As for my absence from Composition Book, it’s not just due to the holiday crazies. I’ve been blogging over at StorySleuths. Last month we dug into A Season of Gifts by Richard Peck. This month, we’ll be reading short stories from a collection called Geektastic: Stories from the Nerd Herd. Please click on over. In addition to posts from StorySleuths Allyson Valentine Schrier and Meg Lippert, we'll feature posts from Alvina Ling, the book's editor at Little, Brown, and Greg Leitich-Smith, who wrote one of the fifteen stories. Even if you haven’t read the book, leave us a comment to let us know what you think.

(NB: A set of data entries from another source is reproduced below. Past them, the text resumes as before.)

(* ===== verification/TrackerRpc.v ===== *)
(** * The RPC transport of the tracker ([crates/mempooloracle/src/transport/rpc.rs])

    The tasks that feed the tracker's channel.  A task reads what its
    [select!] chose in each round, a list of [Selected]; a list that ends
    leaves the task waiting.  The accessors of Alloy's transactions, blocks
    and headers are the fields of [RpcTransaction] and [RpcBlock]; a request
    under [timeout] is a [Timed] answer. *)

From stdpp Require Import strings sorting.
From S2P Require Import Prelude Float64 OrdSet Mempool Runtime.

(** ** Data *)

Record RpcTransaction := MkRpcTx {
  tx_hash : Z;
  tx_from : Z;
  rpc_nonce : Z;
  rpc_max_fee_per_gas : Z;
  rpc_max_priority_fee_per_gas : option Z;
  priority_fee_or_price : Z;
  rpc_gas_limit : Z;
}.

(** [next_block_base_fee] is [Header::next_block_base_fee] for the Ethereum
    parameters. *)
Record RpcBlock := MkRpcBlock {
  block_txns : list RpcTransaction;
  next_block_base_fee : option Z;
  base_fee_per_gas : option Z;
  block_gas_used : Z;
  header_gas_limit : Z;
}.

Inductive TrackerError :=
  | Transport (e : string)
  | Timeout_at (stage : string)
  | Setup (message : string)
  | FeatureDisabled (feature : string)
  | UnsupportedTransport (what : string).

(** What a round of a task's [select!] yields. *)
Inductive Selected (A : Type) :=
  | ShutdownSignal
  | StreamEnded
  | Next (a : A).
Arguments ShutdownSignal {A}.
Arguments StreamEnded {A}.
Arguments Next {A} a.

(** [timeout(limit, request).await] *)
Inductive Timed (A : Type) :=
  | TimedOut
  | Answered (r : result A string).
Arguments TimedOut {A}.
Arguments Answered {A} r.

(** The channel to the tracker and the telemetry; [receiver_quits] is how
    many events the receiver takes before it is dropped, if it is. *)
Record Pipe := MkPipe {
  telemetry : RuntimeTelemetry;
  sent : list MempoolEvent;
  receiver_quits : option nat;
}.

Definition with_telemetry (f : RuntimeTelemetry -> RuntimeTelemetry) (p : Pipe) : Pipe :=
  {| telemetry := f (telemetry p); sent := sent p; receiver_quits := receiver_quits p |}.

(** [event_tx.send(event)]; [None] when the receiver is gone. *)
Definition send_event (event : MempoolEvent) (p : Pipe) : option Pipe :=
  match receiver_quits p with
  | Some n => if (n <=? length (sent p))%nat then None
              else Some {| telemetry := telemetry p; sent := sent p ++ [event];
                           receiver_quits := receiver_quits p |}
  | None => Some {| telemetry := telemetry p; sent := sent p ++ [event];
                    receiver_quits := receiver_quits p |}
  end.

(** ** Conversions *)

Definition alloy_tx_to_pending_tx (tx : RpcTransaction) : PendingTx :=
  {| id := tx_hash tx;
     sender := tx_from tx;
     nonce := rpc_nonce tx;
     max_fee_per_gas := rpc_max_fee_per_gas tx;
     max_priority_fee_per_gas :=
       default (priority_fee_or_price tx) (rpc_max_priority_fee_per_gas tx);
     gas_limit := rpc_gas_limit tx |}.

(** The update built from a block; [or_else] then [unwrap_or_default]. *)
Definition block_update_of (block : RpcBlock) : BlockUpdate :=
  {| included_txs := alloy_tx_to_pending_tx <$> block_txns block;
     new_base_fee := match next_block_base_fee block with
                     | Some fee => fee
                     | None => default 0 (base_fee_per_gas block)
                     end;
     gas_used := block_gas_used block;
     block_gas_limit := header_gas_limit block |}.

(** ** The tasks *)

(** One round gets a header and the answer to [get_block_by_hash]. *)
Fixpoint run_block_subscription
    (rounds : list (Selected (result (option RpcBlock) string))) (p : Pipe) : Pipe :=
  match rounds with
  | [] => p
  | ShutdownSignal :: _ | StreamEnded :: _ => p
  | Next (Ok (Some block)) :: rounds =>
      let block_update := block_update_of block in
      let p := with_telemetry (record_block (Z.of_nat (length (included_txs block_update)))
                                            (gas_used block_update)) p in
      match send_event (NewBlock block_update) p with
      | None => p
      | Some p => run_block_subscription rounds p
      end
  | Next _ :: rounds => run_block_subscription rounds p
  end.

Fixpoint run_pending_subscription (rounds : list (Selected RpcTransaction)) (p : Pipe) : Pipe :=
  match rounds with
  | [] => p
  | ShutdownSignal :: _ | StreamEnded :: _ => p
  | Next tx :: rounds =>
      let p := with_telemetry record_pending_seen p in
      match send_event (PendingTransaction (alloy_tx_to_pending_tx tx)) p with
      | None => p
      | Some p => run_pending_subscription rounds p
      end
  end.

(** [TxpoolContents], its maps as their values in iteration order. *)
Record TxpoolContents := MkTxpool {
  pool_pending : list (list RpcTransaction);
  pool_queued : list (list RpcTransaction);
}.

Definition pool_txs (txpool : TxpoolContents) : list PendingTx :=
  alloy_tx_to_pending_tx <$> concat (pool_pending txpool ++ pool_queued txpool).

(** [backfill_mempool] with the answers to [txpool_contents] and, where it is
    asked, [txpool_content]. *)
Definition backfill_mempool (contents content : Timed TxpoolContents)
    : result (list PendingTx) TrackerError :=
  match contents with
  | Answered (Ok txpool) => Ok (pool_txs txpool)
  | _ =>
      match content with
      | TimedOut => Err (Timeout_at "txpool_content backfill")
      | Answered (Err e) => Err (Transport e)
      | Answered (Ok txpool) => Ok (pool_txs txpool)
      end
  end.

(** The loop of [run_backfill]; [changed] is what [has_changed] answers before
    each send. *)
Fixpoint send_backfill (txs : list PendingTx) (changed : nat -> bool) (p : Pipe) : Pipe :=
  match txs with
  | [] => p
  | tx :: txs =>
      if changed (length (sent p)) then p
      else match send_event (PendingTransaction tx) p with
           | None => p
           | Some p => send_backfill txs changed p
           end
  end.

Definition run_backfill (round : Selected (result (list PendingTx) TrackerError))
    (changed : nat -> bool) (p : Pipe) : Pipe :=
  match round with
  | Next (Ok txs) =>
      send_backfill txs changed (with_telemetry (record_backfill_size (Z.of_nat (length txs))) p)
  | _ => p
  end.

(** [connect_erased_provider] up to the spawning of the tasks: the two
    subscriptions and the errors they give. *)
Definition timed_out_or {A} (stage : string) (t : Timed A) : result A TrackerError :=
  match t with
  | TimedOut => Err (Timeout_at stage)
  | Answered (Err e) => Err (Transport e)
  | Answered (Ok a) => Ok a
  end.

Definition connect_erased_provider (block_sub pending_sub : Timed unit) : result Pipe TrackerError :=
  match timed_out_or "block subscription setup" block_sub with
  | Err e => Err e
  | Ok _ =>
      match timed_out_or "pending transaction subscription setup" pending_sub with
      | Err e => Err e
      | Ok _ => Ok {| telemetry := RuntimeTelemetry_new Rpc_kind; sent := []; receiver_quits := None |}
      end
  end.

Definition connect_with_builder (connected : Timed unit) (block_sub pending_sub : Timed unit)
    : result Pipe TrackerError :=
  match timed_out_or "websocket connect" connected with
  | Err e => Err e
  | Ok _ => connect_erased_provider block_sub pending_sub
  end.

(** ** Specification *)

(** The rounds of a task before it stops. *)
Fixpoint until_stop {A} (rounds : list (Selected A)) : list A :=
  match rounds with
  | Next a :: rounds => a :: until_stop rounds
  | _ => []
  end.

Definition found_block (r : result (option RpcBlock) string) : option RpcBlock :=
  match r with Ok b => b | Err _ => None end.

Lemma send_event_live event p :
  receiver_quits p = None ->
  send_event event p =
    Some {| telemetry := telemetry p; sent := sent p ++ [event]; receiver_quits := None |}.
Proof. intros Hq. unfold send_event. by rewrite Hq. Qed.

Lemma block_subscription_live rounds p :
  receiver_quits p = None ->
  let blocks := omap found_block (until_stop rounds) in
  run_block_subscription rounds p =
    {| telemetry := foldl (fun t b => record_block (Z.of_nat (length (block_txns b))) (block_gas_used b) t)
                      (telemetry p) blocks;
       sent := sent p ++ (NewBlock ∘ block_update_of <$> blocks);
       receiver_quits := None |}.
Proof.
  revert p. induction rounds as [|[| |[[block|]|e]] rounds IH]; intros p Hq; simpl;
    try (rewrite app_nil_r; destruct p; simpl in *; by rewrite Hq).
  - rewrite send_event_live by done. rewrite IH by done. simpl. rewrite length_fmap, <- app_assoc. done.
  - by apply IH.
  - by apply IH.
Qed.

Lemma pending_subscription_live rounds p :
  receiver_quits p = None ->
  let txs := until_stop rounds in
  run_pending_subscription rounds p =
    {| telemetry := Nat.iter (length txs) record_pending_seen (telemetry p);
       sent := sent p ++ (PendingTransaction ∘ alloy_tx_to_pending_tx <$> txs);
       receiver_quits := None |}.
Proof.
  revert p. induction rounds as [|[| |tx] rounds IH]; intros p Hq; simpl;
    try (rewrite app_nil_r; destruct p; simpl in *; by rewrite Hq).
  rewrite send_event_live by done. rewrite IH by done. simpl. rewrite <- app_assoc.
  f_equal. by rewrite <- Nat.iter_succ_r.
Qed.

Lemma send_event_quits event p n :
  receiver_quits p = Some n ->
  send_event event p =
    if (n <=? length (sent p))%nat then None
    else Some {| telemetry := telemetry p; sent := sent p ++ [event]; receiver_quits := Some n |}.
Proof. intros Hq. unfold send_event. by rewrite Hq. Qed.

Lemma take_sent (l : list MempoolEvent) xs n :
  (length l <= n)%nat -> (n <= length l)%nat -> take n (l ++ xs) = l.
Proof. intros. replace n with (length l) by lia. apply take_app_length. Qed.

Lemma pending_subscription_quits rounds p n :
  receiver_quits p = Some n -> (length (sent p) <= n)%nat ->
  sent (run_pending_subscription rounds p) =
    take n (sent p ++ (PendingTransaction ∘ alloy_tx_to_pending_tx <$> until_stop rounds)).
Proof.
  revert p. induction rounds as [|[| |tx] rounds IH]; intros p Hq Hl; simpl;
    try (by rewrite app_nil_r, take_ge by lia).
  rewrite (send_event_quits _ _ n) by done. simpl.
  destruct (Nat.leb_spec n (length (sent p))); simpl; [by rewrite take_sent by lia|].
  rewrite IH; simpl; [by rewrite <- app_assoc|done|rewrite length_app; simpl; lia].
Qed.

Lemma block_subscription_quits rounds p n :
  receiver_quits p = Some n -> (length (sent p) <= n)%nat ->
  sent (run_block_subscription rounds p) =
    take n (sent p ++ (NewBlock ∘ block_update_of <$> omap found_block (until_stop rounds))).
Proof.
  revert p. induction rounds as [|[| |[[block|]|e]] rounds IH]; intros p Hq Hl; simpl;
    try (by rewrite app_nil_r, take_ge by lia); [|by apply IH|by apply IH].
  rewrite (send_event_quits _ _ n) by done. simpl.
  destruct (Nat.leb_spec n (length (sent p))); simpl; [by rewrite take_sent by lia|].
  rewrite IH; simpl; [by rewrite <- app_assoc|done|rewrite length_app; simpl; lia].
Qed.

Lemma pending_seen_iter n t :
  in_range u64 (pending_seen t) ->
  pending_seen (Nat.iter n record_pending_seen t) = cast_w u64 (pending_seen t + Z.of_nat n).
Proof.
  intros Ht. rewrite <- bump_u64_iter by done. induction n as [|n IH]; [done|].
  change (pending_seen (Nat.iter (S n) record_pending_seen t))
    with (bump_u64 (pending_seen (Nat.iter n record_pending_seen t))). by rewrite IH.
Qed.

Lemma block_count_fold (blocks : list RpcBlock) t :
  in_range u64 (block_count t) ->
  block_count (foldl (fun t b => record_block (Z.of_nat (length (block_txns b))) (block_gas_used b) t)
    t blocks) = cast_w u64 (block_count t + Z.of_nat (length blocks)).
Proof.
  intros Ht. rewrite <- bump_u64_iter by done. revert t Ht.
  induction blocks as [|b blocks IH]; intros t Ht; [done|]. simpl foldl. rewrite IH.
  - simpl length. by rewrite Nat.iter_succ_r.
  - unfold record_block, bump_u64. simpl. unfold cast_w. apply Z.mod_pos_bound. lia.
Qed.

(** ** Properties *)

(** The two subscription tasks forward, in order, an event for every
    header whose block was found and for every pending transaction before
    their stream ends or shutdown is signalled, and the telemetry counts
    them; when the tracker goes away after [n] events, exactly the first [n]
    were sent. *)
Theorem subscriptions_forward block_rounds tx_rounds p :
  in_range u64 (pending_seen (telemetry p)) -> in_range u64 (block_count (telemetry p)) ->
  let blocks := NewBlock ∘ block_update_of <$> omap found_block (until_stop block_rounds) in
  let txs := PendingTransaction ∘ alloy_tx_to_pending_tx <$> until_stop tx_rounds in
  (receiver_quits p = None ->
     sent (run_block_subscription block_rounds p) = sent p ++ blocks /\
     sent (run_pending_subscription tx_rounds p) = sent p ++ txs /\
     block_count (telemetry (run_block_subscription block_rounds p)) =
       cast_w u64 (block_count (telemetry p) + Z.of_nat (length blocks)) /\
     pending_seen (telemetry (run_pending_subscription tx_rounds p)) =
       cast_w u64 (pending_seen (telemetry p) + Z.of_nat (length txs))) /\
  (forall n, receiver_quits p = Some n -> (length (sent p) <= n)%nat ->
     sent (run_block_subscription block_rounds p) = take n (sent p ++ blocks) /\
     sent (run_pending_subscription tx_rounds p) = take n (sent p ++ txs)).
Proof.
  intros Ht Hb blocks txs. split.
  - intros Hq. rewrite block_subscription_live, pending_subscription_live by done.
    split; [done|]. split; [done|]. cbn [telemetry].
    rewrite pending_seen_iter, block_count_fold by done. subst txs blocks. by rewrite !length_fmap.
  - intros n Hq Hl. split; [by apply block_subscription_quits|by apply pending_subscription_quits].
Qed.

Section witnesses.
Definition demo_rpc_tx (n : Z) : RpcTransaction := MkRpcTx (100 + n) 1 n 50 (Some 5) 5 21000.

Definition demo_rounds : list (Selected RpcTransaction) :=
  [Next (demo_rpc_tx 0); Next (demo_rpc_tx 1); ShutdownSignal; Next (demo_rpc_tx 2)].

Definition demo_pipe : Pipe :=
  {| telemetry := RuntimeTelemetry_new Rpc_kind; sent := []; receiver_quits := None |}.

Lemma subscriptions_forward_witness :
  length (sent (run_pending_subscription demo_rounds demo_pipe)) = 2%nat /\
  pending_seen (telemetry (run_pending_subscription demo_rounds demo_pipe)) = 2.
Proof.
  assert (in_range u64 (pending_seen (telemetry demo_pipe))) as Hr by (by vm_compute).
  assert (in_range u64 (block_count (telemetry demo_pipe))) as Hb by (by vm_compute).
  destruct (subscriptions_forward [] demo_rounds demo_pipe Hr Hb) as [H _].
  destruct (H eq_refl) as (_ & H1 & _ & H2). rewrite H1, H2. split; vm_compute; reflexivity.
Defined.
End witnesses.
(* ===== verification/TrackerSystem.v ===== *)
(** * The RPC transport and the tracker together ([crates/mempooloracle/src/transport/rpc.rs], lib.rs, runtime.rs)

    What [connect_erased_provider] starts: the three tasks that feed the
    channel, each with what its stream will yield, the tracker's thread at
    the other end, and the runtime whose drop stops the tasks.  The tasks and
    the tracker interleave, a round of a task or one event of the tracker at
    a time. *)

From stdpp Require Import strings list relations gmap.
From S2P Require Import Prelude Prog Float64 OrdSet Mempool MempoolInv MempoolSpec Runtime TrackerRpc.

(** ** Definitions *)

(** What a round of a task works on: a header's block, a pending transaction,
    the answer of the pool, and a transaction of that answer. *)
Inductive Item :=
  | BlockItem (found : result (option RpcBlock) string)
  | PendingItem (tx : RpcTransaction)
  | FetchedItem (txs : nat)
  | BackfillItem (tx : PendingTx).

(** The round, by the loops of TrackerRpc.v. *)
Definition do_item (x : Item) (p : Pipe) : Pipe :=
  match x with
  | BlockItem found => run_block_subscription [Next found] p
  | PendingItem tx => run_pending_subscription [Next tx] p
  | FetchedItem txs => with_telemetry (record_backfill_size (Z.of_nat txs)) p
  | BackfillItem tx => send_backfill [tx] (fun _ => false) p
  end.

(** The event that the round sends. *)
Definition item_event (x : Item) : option MempoolEvent :=
  match x with
  | BlockItem found => NewBlock ∘ block_update_of <$> found_block found
  | PendingItem tx => Some (PendingTransaction (alloy_tx_to_pending_tx tx))
  | FetchedItem _ => None
  | BackfillItem tx => Some (PendingTransaction tx)
  end.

Speaking of comments, I’ll be joining the Comment Challenge 2010, sponsored by Mother Reader and Lee Wind. The idea is to leave five comments a day on kidlitosphere blogs for the next 21 days. I always feel a little shy about leaving comments, especially for bloggers I don’t know personally, but I LOVE getting feedback on my posts, so I’m going to be brave and reach out. Be encouraging and enthusiastic. That’s another resolution for the year.

Happy New Year to all! I wish you joy, happiness, good health, and success in your endeavors.